NovaSolar, a Chinese-Californian restart of the failed amorphous silicon (a-Si) firm OptiSolar, looks to be in a death spiral -- with reports of unpaid workers, mass layoffs, and abandoned plans of factories in China and Sacramento. The company has not responded to requests for comment.
Lindsay Riddell of the San Francisco Business Journal reports that "NovaSolar appears on the brink of becoming the latest failure in an area of Fremont quickly turning into a solar death row." Riddell has discovered that the firm has furloughed 52 of its 60 employees. She also learned from COO Darien Spencer that the remaining employees have not been paid in months.
We've heard rumors of unpaid employees for months, as well.
OptiSolar was born out of a research paper written at Hewlett-Packard in the early 2000s and aspired to become a gigantic, vertically integrated solar powerhouse.
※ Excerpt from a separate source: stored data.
Lemma advance_loop_spaced s committed pending H p tiers :
  wf (st_options s) → let n := Z.to_nat (replay_capacity (st_options s) + guard_capacity (st_options s)) in
  advance_loop s committed pending (window (st_options s) H) p = Ok tiers →
  spaced n H → spaced n (H ++ (outcome_of committed <$> pending)).
Proof.
  intros Ho n. revert H p. induction pending as [|e pending IH]; intros H p; [by rewrite app_nil_r|].
  intros (_ & Hr & Hg & Hl)%advance_loop_cons Hs. rewrite push_window in Hl by done.
  rewrite fmap_cons. change (?a ++ ?b :: ?c) with (a ++ [b] ++ c). rewrite app_assoc. eapply IH; [done|].
  apply spaced_snoc; [done|]. intros a Ha. unfold n in Ha. rewrite <-window_lastn in Ha by done.
  apply elem_of_app in Ha as [Ha|Ha].
  - apply (unmatched _ _ _ Hg (guard_of a)). by apply list_elem_of_fmap_2.
  - by apply (unmatched _ _ _ Hr a).
Qed.

Lemma retry_run_spaced store options s H :
  wf options → retry_run store options s H →
  spaced (Z.to_nat (replay_capacity options + guard_capacity options)) H.
Proof.
  intros Ho. induction 1 as [r|s H r p c s' Hrun IH Ha]; [by intros ??? ? ?|].
  pose proof (retry_run_window _ _ _ _ Ho Hrun) as Hw. destruct (retry_run_static _ _ _ _ Hrun) as [_ Eo].
  apply advance_inv in Ha as (_&_&_&_&_&_&prev&Hl&_). rewrite Hw, <-Eo in Hl. rewrite <-Eo in *.
  by eapply advance_loop_spaced.
Qed.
It wanted to build "solar city" complexes with factories that could churn out two to three gigawatts of amorphous silicon solar panels each year. Rather than go with traditional frames, the paper suggested utilizing aluminum frames from regular windows and backing the panels with inexpensive silicon or plastic.
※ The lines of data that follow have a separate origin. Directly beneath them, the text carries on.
Lemma insert_updates arc base i p c :
  snapshot_ok base → snap_entries base !! i = Some p → pub_id p = pub_id c →
  updates base (pub_id c) c (from_entries arc (snap_store_id base) (<[i := c]> (snap_entries base))).
Proof.
  intros [Hb Hn] Hi Hid. set (next := from_entries _ _ _).
  assert (pub_id <$> snap_entries next = pub_id <$> snap_entries base) as Eids.
  { cbn. rewrite list_fmap_insert, list_insert_id; [done|]. rewrite list_lookup_fmap, Hi. cbn. by rewrite Hid. }
  assert (snapshot_ok next) as Hok.
  { split; [cbn; unfold len in *; by rewrite length_insert|by rewrite Eids]. }
  split; [done|done|]. intros id'. apply lookup_lt_Some in Hi as Hlt. apply option_ext. intros x.
  rewrite (get_Some next) by done. case_decide as Hd.
  - subst id'. split.
    + intros [Hx Hxid]. f_equal. eapply (NoDup_fmap_eq pub_id); [apply Hok| |done|by rewrite Hxid].
      cbn. apply list_elem_of_lookup. exists i. by apply list_lookup_insert_eq.
    + intros [= <-]. split; [|done]. cbn. apply list_elem_of_lookup. exists i. by apply list_lookup_insert_eq.
  - rewrite (get_Some base) by done. cbn. split; intros [[j Hj]%list_elem_of_lookup Hx]; (split; [|done]);
      apply list_elem_of_lookup; exists j.
    + apply list_lookup_insert_Some in Hj as [(-> & -> & _)|[_ ?]]; [by destruct Hd|done].
    + rewrite list_lookup_insert_ne; [done|]. intros ->. apply Hd. congruence.
Qed.

Lemma snoc_updates arc base c :
  snapshot_ok base → snapshot_get base (pub_id c) = None → len (snap_entries base) < MAX_PUBLISHED_SERIES →
  updates base (pub_id c) c (from_entries arc (snap_store_id base) (snap_entries base ++ [c])).
Proof.
  intros [Hb Hn] Hg Hl. pose proof (proj1 (get_None _ _) Hg) as Hnone. set (next := from_entries _ _ _).
  assert (snapshot_ok next) as Hok.
  { split; [cbn; autorewrite with len; lia|]. cbn. rewrite fmap_app. cbn. apply NoDup_app. split_and!; [done| |].
    - intros id (p & -> & Hp)%list_elem_of_fmap Hx. apply list_elem_of_singleton in Hx. by apply (Hnone p).
    - apply NoDup_singleton. }
  split; [done|done|]. intros id'. apply option_ext. intros x. rewrite (get_Some next) by done. cbn.
  rewrite elem_of_app, list_elem_of_singleton. case_decide as Hd.
  - subst id'. split; [|intros [= <-]; auto]. intros [[Hx| ->] Hid]; [|done]. by destruct (Hnone x).
  - rewrite (get_Some base) by done. split; [|tauto]. intros [[Hx| ->] Hid]; [done|by destruct Hd].
Qed.

(** What a plan against [current] prepares once it is staged. *)
Definition prepares (arc : nat) (current : LatestSnapshot) (c : PublishedObservation)
    (preparation : PreparedPublication) : Prop :=
  match preparation with
  | PreparedNoChange => ∃ p, snapshot_get current (pub_id c) = Some p ∧ supersede (Some p) c = Some p
  | PreparedAdvance base next =>
    base = current ∧ snap_arc next = arc ∧ supersede (snapshot_get base (pub_id c)) c = Some c ∧
    updates base (pub_id c) c next
  end.

Lemma plan_current s current c :
  ls_current s = Some current → ls_sealed s = false → snapshot_ok current →
  match plan s (Some c) with
  | Ok p => ∀ arc, prepares arc current c (stage arc p)
  | Err _ => supersede (snapshot_get current (pub_id c)) c = None ∨
             (snapshot_get current (pub_id c) = None ∧ len (snap_entries current) = MAX_PUBLISHED_SERIES)
  end.
Proof.
  intros Hc Hs Hok. unfold plan. rewrite Hs, Hc. unfold snapshot_get.
  destruct (find_series (snap_entries current) (pub_id c)) as [[i p]|] eqn:Hf; cbn [fmap option_fmap option_map snd].
  - pose proof Hf as Hf'. apply find_series_Some in Hf' as [Hi Hid]; [|apply Hok].
    assert (snapshot_get current (pub_id c) = Some p) as Hg by (unfold snapshot_get; by rewrite Hf).
    unfold supersede. case_decide as Hm; [by left|]. case_decide as Hlt.
    + intros arc. cbn [stage prepares]. split_and!; [done|done| |by eapply insert_updates].
      rewrite Hg. unfold supersede. rewrite decide_False by tauto. by rewrite decide_True.
    + destruct (pos_lt_total (pub_position p) (pub_position c)) as [?|[E|Hgt]]; [done| |].
      * rewrite decide_False by (rewrite E; apply pos_lt_irrefl). case_decide as Ho.
        -- intros arc. exists p. split; [done|]. unfold supersede. rewrite decide_False by tauto.
           rewrite decide_False by done. by rewrite decide_False by naive_solver.
        -- left. rewrite decide_True; [done|]. split; [done|]. intros Eo. by destruct Ho.
      * rewrite decide_True by done. intros arc. exists p. split; [done|]. unfold supersede.
        rewrite decide_False by tauto. rewrite decide_False by done. rewrite decide_False; [done|].
        intros [E _]. rewrite E in Hgt. by apply pos_lt_irrefl in Hgt.
  - pose proof (so_bound _ Hok). case_decide; [right; split; [done|lia]|].
    assert (snapshot_get current (pub_id c) = None) as Hg by (unfold snapshot_get; by rewrite Hf).
    intros arc. cbn [stage prepares]. split_and!; [done|done|by rewrite Hg|]. apply snoc_updates; [done|done|lia].
Qed.

(** ** Interleaved publications *)

(** The shared state, the allocator of snapshots, and the publications that are
    planned but not complete, each with its candidate. *)
Record pub_system := mkSystem {
  ps_latest : LatestState;
  ps_next_arc : nat;
  ps_prepared : list (option PublishedObservation * PreparedPublication) }.

(** Runs, with the candidates that completed, in order. *)
Inductive pub_run (store : StoreId) : pub_system → list PublishedObservation → Prop :=
| run_opened : pub_run store (mkSystem (latest_new 0 store) 1 []) []
| run_prepared σ H c p :
    pub_run store σ H → plan (ps_latest σ) c = Ok p →
    pub_run store (mkSystem (ps_latest σ) (S (ps_next_arc σ)) (ps_prepared σ ++ [(c, stage (ps_next_arc σ) p)])) H
| run_completed σ H i c preparation :
    pub_run store σ H → ps_prepared σ !! i = Some (c, preparation) →
    can_complete (ps_latest σ) preparation = true →
    pub_run store (mkSystem (commit (ps_latest σ) preparation) (ps_next_arc σ) (delete i (ps_prepared σ)))
      (H ++ option_list c)
| run_dropped σ H i :
    pub_run store σ H → pub_run store (mkSystem (ps_latest σ) (ps_next_arc σ) (delete i (ps_prepared σ))) H
| run_sealed σ H s' :
    pub_run store σ H → seal (ps_latest σ) = (true, s') →
    pub_run store (mkSystem s' (ps_next_arc σ) (ps_prepared σ)) H
| run_unavailable σ H :
    pub_run store σ H →
    pub_run store (mkSystem (make_unavailable (ps_latest σ)) (ps_next_arc σ) (ps_prepared σ)) H.

(** The abstract registry after a history: each candidate supersedes the one
    published before it, in one step. *)
Definition publish (m : registry) (c : PublishedObservation) : registry :=
  λ id, if decide (id = pub_id c) then supersede (m id) c else m id.
Definition published_by (H : list PublishedObservation) : registry := foldl publish (λ _, None) H.

Lemma published_by_snoc H c : published_by (H ++ [c]) = publish (published_by H) c.
Proof. unfold published_by. by rewrite foldl_app. Qed.

(** Every snapshot that the system still refers to. *)
Definition prepared_snapshots (p : option PublishedObservation * PreparedPublication) : list LatestSnapshot :=
  match p.2 with PreparedAdvance base next => [base; next] | PreparedNoChange => [] end.
Definition snapshots (σ : pub_system) : list LatestSnapshot :=
  option_list (ls_current (ps_latest σ)) ++ (ps_prepared σ ≫= prepared_snapshots).

(** A publication that may still complete. *)
Definition pending_ok (H : list PublishedObservation) (p : option PublishedObservation * PreparedPublication) : Prop :=
  match p with
  | (None, PreparedNoChange) => True
  | (None, PreparedAdvance _ _) => False
  | (Some c, PreparedNoChange) => ∃ q, published_by H (pub_id c) = Some q ∧ supersede (Some q) c = Some q
  | (Some c, PreparedAdvance base next) =>
    supersede (snapshot_get base (pub_id c)) c = Some c ∧ updates base (pub_id c) c next
  end.

(** What holds of the completed candidates. *)
Definition published_ok (H : list PublishedObservation) : Prop :=
  (∀ c, c ∈ H → ∃ p, published_by H (pub_id c) = Some p ∧ pub_series p = pub_series c ∧
    ¬ pos_lt (pub_position p) (pub_position c)) ∧
  (∀ id p, published_by H id = Some p → p ∈ H ∧ pub_id p = id).

Record system_ok (store : StoreId) (σ : pub_system) (H : list PublishedObservation) : Prop := {
  sy_current : ∀ cur, ls_current (ps_latest σ) = Some cur →
    snap_store_id cur = store ∧ snapshot_ok cur ∧ ∀ id, snapshot_get cur id = published_by H id;
  sy_history : published_ok H;
  sy_pending : Forall (pending_ok H) (ps_prepared σ);
  sy_arcs : ∀ a, a ∈ snapshots σ → (snap_arc a < ps_next_arc σ)%nat;
  sy_identity : ∀ a b, a ∈ snapshots σ → b ∈ snapshots σ → snap_arc a = snap_arc b → a = b }.

Section completion.
Context (H : list PublishedObservation) (c q : PublishedObservation).
Context (Hq : supersede (published_by H (pub_id c)) c = Some q).

Lemma published_snoc id : published_by (H ++ [c]) id = if decide (id = pub_id c) then Some q else published_by H id.
Proof. rewrite published_by_snoc. unfold publish. case_decide; [by subst|done]. Qed.

Lemma superseded_by : q = c ∨ published_by H (pub_id c) = Some q.
Proof.
  destruct (published_by H (pub_id c)) as [p|] eqn:E; [|left; cbn in Hq; congruence].
  apply supersede_Some in Hq as [_ [[-> _]|[-> _]]]; auto.
Qed.

Lemma history_snoc : published_ok H → published_ok (H ++ [c]).
Proof.
  intros [Hc Hid]. split.
  - intros x [Hx| ->%list_elem_of_singleton]%elem_of_app.
    + destruct (Hc x Hx) as (p & Ep & Es & Hle). rewrite published_snoc. case_decide as Hxc; [|by exists p].
      exists q. split; [done|]. rewrite Hxc in Ep. rewrite Ep in Hq.
      apply supersede_Some in Hq as [Hs [[-> Hlt]|[-> _]]]; [|done]. split; [congruence|].
      intros Hgt. apply Hle. by eapply pos_lt_trans.
    + exists q. rewrite published_snoc, decide_True by done. split; [done|].
      destruct (published_by H (pub_id c)) as [p|] eqn:Ep.
      * apply supersede_Some in Hq as [Hs [[-> _]|[-> [? _]]]]; [|done]. split; [done|apply pos_lt_irrefl].
      * injection Hq as <-. split; [done|apply pos_lt_irrefl].
  - intros id p. rewrite published_snoc, elem_of_app, list_elem_of_singleton. case_decide as Hi.
    + intros [= <-]. destruct superseded_by as [->|E]; [by auto|]. apply Hid in E as [? ?]. subst. auto.
    + intros [? ?]%Hid. auto.
Qed.

Lemma pending_snoc p : pending_ok H p → pending_ok (H ++ [c]) p.
Proof.
  destruct p as [[d|] [|base next]]; cbn [pending_ok]; try done. intros (r & Er & Hr). rewrite published_snoc.
  case_decide as Hd; [|by exists r]. exists q. split; [done|]. rewrite Hd in Er. rewrite Er in Hq.
  by eapply supersede_stable.
Qed.
End completion.

Lemma elem_snapshots σ a :
  a ∈ snapshots σ ↔ ls_current (ps_latest σ) = Some a ∨ ∃ p, p ∈ ps_prepared σ ∧ a ∈ prepared_snapshots p.
Proof.
  unfold snapshots. rewrite elem_of_app, list_elem_of_bind.
  destruct (ls_current (ps_latest σ)) as [x|]; cbn.
  - rewrite list_elem_of_singleton. naive_solver.
  - rewrite elem_of_nil. naive_solver.
Qed.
Modules would cost $0.60 to $0.52 per watt to make, less than prices today and close to the goal set by the DOE's SunShot program for modules in 2017. Fully installed, solar power would cost $1.00 to $0.88 per watt, the paper said.
Factories could be conveniently located to power plants, which OptiSolar would own and manage.
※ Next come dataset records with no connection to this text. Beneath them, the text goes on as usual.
(** The candidate is the last observation of the envelope, when positioned. *)
Definition publication_candidate (a : CanonicalAdmission) : option PublishedObservation :=
  match last (observations (adm_envelope a)) with
  | Some observation =>
    match obs_position observation with
    | Some position => Some (mkPublished (env_series (adm_envelope a)) observation position)
    | None => None
    end
  | None => None
  end.
Definition prepare_publication (slot_index : nat) (candidate : option PublishedObservation) (sh : IngressShared)
  : result PublicationFault PreparedPublication * IngressShared :=
  let s := sh_state sh in
  if sh_poisoned sh then (Err PublicationFaulted, fail_stop sh)
  else if negb (is_some_and (λ slot, bool_decide (sl_phase slot = InFlight)) (get_slot s slot_index))
  then (Err PublicationFaulted, sh)
  else
    match plan (in_latest s) candidate with
    | Err e => (Err e, sh)
    | Ok p => (Ok (stage (sh_next_arc sh) p), next_arc sh)
    end.

(** [CompletionFaultInjection::None]; the two injected faults are test hooks. *)
Definition complete_handled (slot_index : nat) (admission : CanonicalAdmission) (append : AppendIdentity)
    (preparation : PreparedPublication) (sh : IngressShared) : bool * IngressShared :=
  let s := sh_state sh in
  if sh_poisoned sh then (false, fail_stop sh)
  else
    match get_slot s slot_index with
    | Some slot =>
      if negb (bool_decide (sl_phase slot = InFlight)) || negb (can_complete (in_latest s) preparation)
      then (false, fail_stop sh)
      else
        let slot := mkSlot (sl_qualification slot) (sl_prepared slot) (Some admission) (sl_terminal slot)
                      AwaitingDurability (sl_reservation slot) (sl_priority slot) (sl_barrier slot) (Some append) in
        let sh := set_state (put_slot slot_index (Some slot) (with_latest (commit (in_latest s) preparation) s)) sh in
        match update_receipt (resolve_handled append) (sl_terminal slot) (sh_receipts sh) with
        | (true, h) => (true, wake [sl_terminal slot] (set_receipts h sh))
        | (false, _) => (false, fail_stop sh)
        end
    | None => (false, fail_stop sh)
    end.

(** The validation of one batch entry against its slot. *)
Definition batch_entry_ok (s : IngressState) (h : receipts) (cutoff : DurableCutoff) (entry : DurableBatchEntry) : bool :=
  match get_slot s (be_slot entry) with
  | None => false
  | Some slot =>
    match sl_append slot with
    | None => false
    | Some append =>
      negb (bool_decide (sl_phase slot ≠ AwaitingDurability ∨ append ≠ be_append entry ∨
                         sl_qualification slot ≠ be_qualification entry ∨
                         app_journal append ≠ cut_journal cutoff ∨
                         app_append_sequence append > cut_append_sequence cutoff ∨
                         app_end_offset append > cut_end_offset cutoff)) &&
      match h !! sl_terminal slot with
      | Some r => match r_durable r with None => true | Some _ => false end
      | None => false
      end
    end
  end.

(** The resolving loop: slots are taken and receipts resolved, entry by entry. *)
Fixpoint resolve_batch (entries : list DurableBatchEntry) (committed : ManifestCommit) (s : IngressState)
    (h : receipts) (notifications : list nat) : bool * IngressState * receipts * list nat :=
  match entries with
  | [] => (true, s, h, notifications)
  | entry :: entries =>
    match get_slot s (be_slot entry) with
    | Some slot =>
      match sl_append slot with
      | Some append =>
        let s := with_reserved (saturating_sub (in_reserved_bytes s) (sl_reservation slot))
                   (put_slot (be_slot entry) None s) in
        match update_receipt (resolve_durable (mkDurable append committed)) (sl_terminal slot) h with
        | (true, h) => resolve_batch entries committed s h (notifications_push (sl_terminal slot) notifications)
        | (false, h) => (false, s, h, notifications)
        end
      | None => (false, put_slot (be_slot entry) None s, h, notifications)
      end
    | None => (false, s, h, notifications)
    end
  end.

Definition pending_of (entry : DurableBatchEntry) : PendingRetryOutcome :=
  mkPending (be_qualification entry) (app_append_sequence (be_append entry)) (app_end_offset (be_append entry)).

Definition complete_durable_batch (entries : list DurableBatchEntry) (committed : ManifestCommit)
    (retry : RetryStateSnapshot) (sh : IngressShared) : bool * IngressShared :=
  let s := sh_state sh in
  if sh_poisoned sh then (false, fail_stop sh)
  else if decide (entries = [] ∨ st_store_id retry ≠ sh_store_id sh ∨ st_options retry ≠ st_options (in_retry s) ∨
                  st_reference retry ≠ Some (mc_retry_state committed))
  then (false, fail_stop sh)
  else if negb (verifies_transition (in_retry s) retry (pending_of <$> entries) committed) then (false, fail_stop sh)
  else if negb (forallb (batch_entry_ok s (sh_receipts sh) (mc_durable_cutoff committed)) entries)
  then (false, fail_stop sh)
  else
    match resolve_batch entries committed (with_retry retry s) (sh_receipts sh) [] with
    | (true, s, h, notifications) => (true, notify_one (wake notifications (set_receipts h (set_state s sh))))
    | (false, s, h, _) => (false, fail_stop (set_receipts h (set_state s sh)))
    end.

(** [latest_snapshot] and [pending_counts]. *)
Definition read_latest (sh : IngressShared) : option LatestSnapshot * IngressShared :=
  if sh_poisoned sh then (None, fail_stop sh) else (latest_snapshot (in_latest (sh_state sh)), sh).
Definition pending_counts (sh : IngressShared) : nat * Z :=
  if sh_poisoned sh then (0%nat, 0) else (active_count (sh_state sh), in_reserved_bytes (sh_state sh)).

(** ** Sums over the slots *)

Definition zsum {A} (f : A → Z) (l : list A) : Z := foldr (λ x n, f x + n) 0 l.
Lemma zsum_insert {A} (f : A → Z) l i x y :
  l !! i = Some y → zsum f (<[i := x]> l) = zsum f l - f y + f x.
Proof.
  revert i. induction l as [|z l IH]; intros [|i]; try done.
  - intros [= ->]. change (<[0%nat := x]> (y :: l)) with (x :: l). cbn [zsum foldr]. fold (zsum f l). lia.
  - intros H%IH. change (<[S i := x]> (z :: l)) with (z :: <[i := x]> l). cbn [zsum foldr].
    fold (zsum f l) (zsum f (<[i := x]> l)). lia.
Qed.
Lemma zsum_nonneg {A} (f : A → Z) l : (∀ x, x ∈ l → 0 ≤ f x) → 0 ≤ zsum f l.
Proof.
  induction l as [|x l IH]; intros H; [done|]. cbn [zsum foldr]. fold (zsum f l).
  assert (0 ≤ f x) by (apply H; by left). assert (0 ≤ zsum f l) by (apply IH; intros; apply H; by right). lia.
Qed.
Lemma zsum_const {A} (f : A → Z) l : (∀ x, x ∈ l → f x = 0) → zsum f l = 0.
Proof.
  induction l as [|x l IH]; intros H; [done|]. cbn [zsum foldr]. fold (zsum f l).
  rewrite H by (by left). rewrite IH by (intros; apply H; by right). done.
Qed.

Definition slot_bytes (o : option Slot) : Z := match o with Some slot => sl_reservation slot | None => 0 end.
Definition slot_count (o : option Slot) : Z := match o with Some _ => 1 | None => 0 end.
(** How far a slot is from being released. *)
Definition slot_work (o : option Slot) : Z :=
  match o with
  | Some slot => match sl_phase slot with Preparing => 4 | PhaseQueued => 3 | InFlight => 2 | AwaitingDurability => 1 end
  | None => 0
  end.

Lemma active_count_sum s : Z.of_nat (active_count s) = zsum slot_count (in_slots s).
Proof.
  unfold active_count, occupied. induction (in_slots s) as [|[slot|] l IH]; [done| |];
    cbn [omap list_omap id zsum foldr length slot_count] in *; unfold zsum in IH; lia.
Qed.

Lemma get_slot_Some s i slot : get_slot s i = Some slot ↔ in_slots s !! i = Some (Some slot).
Proof. unfold get_slot. destruct (in_slots s !! i) as [[?|]|]; cbn; naive_solver. Qed.
Lemma get_put_slot i o s j :
  (i < length (in_slots s))%nat → get_slot (put_slot i o s) j = if decide (i = j) then o else get_slot s j.
Proof.
  intros Hi. unfold get_slot, put_slot, with_slots. cbn [in_slots]. case_decide as Hj.
  - subst j. by rewrite list_lookup_insert_eq.
  - by rewrite list_lookup_insert_ne.
Qed.
Lemma elem_occupied s slot : slot ∈ occupied s ↔ ∃ i, get_slot s i = Some slot.
Proof.
  unfold occupied. rewrite list_elem_of_omap. setoid_rewrite get_slot_Some. split.
  - intros (o & [i Hi]%list_elem_of_lookup & E). cbn in E. subst o. by exists i.
  - intros [i Hi]. exists (Some slot). split; [|done]. apply list_elem_of_lookup. by exists i.
Qed.
Lemma no_slots s : active_count s = 0%nat ↔ ∀ i, get_slot s i = None.
Proof.
  unfold active_count. rewrite length_zero_iff_nil. split.
  - intros E i. destruct (get_slot s i) as [slot|] eqn:Hs; [|done].
    assert (slot ∈ occupied s) as Hin by (apply elem_occupied; by exists i). rewrite E in Hin. by apply elem_of_nil in Hin.
  - intros Hn. apply elem_of_nil_inv. intros slot [i Hi]%elem_occupied. by rewrite Hn in Hi.
Qed.
Lemma slot_in_range s i slot : get_slot s i = Some slot → (i < length (in_slots s))%nat.
Proof. rewrite get_slot_Some. apply lookup_lt_Some. Qed.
Canadian resource and oil investors put more than $322 million into the effort. By 2007, it had small production facilities in the Bay Area, but the big news was still to come. In 2007, the company won contracts to install over 200 megawatts in Ontario and build a 550-megawatt solar farm near San Luis Obispo for PG&E over several competitive bidders. Toward the end of 2008, California governor Arnold Schwarzenegger showed up for a factory opening that 60 Minutes covered.
The company granted few interviews. Few in the solar industry knew them, and the fact that that PG&E selected an untested startup that hadn't even completed its commercial-scale module factory had many scratching their head.
"Their greatest asset is their land use attorney," one executive told Greentech Media.
The end came quickly. Although the company had raised over $322 million, it was still trying to raise $200 million more at the end of 2008 during the credit crunch. Mass layoffs began in January. By April, First Solar bought both utility projects for $400 million and swapped out OptiSolar's proposed amorphous panels for its cadmium telluride ones. Months later, after several companies checked out the equipment, a Canadian company called Allora Minerals said it would buy the equipment and other assets and change its name to EPOD Solar.
EPOD Solar became NovaSolar, and Marvin Keshner, who wrote the HP paper, was the Chief Scientist, while Darien Spencer reprised his role as COO of the new company. Erik Vaaler, an OptiSolar founder, returned as head of engineering.
Thin-film silicon, with its low efficiencies, has always been a challenging material to make work. That's even more true in an era of cheap crystalline silicon.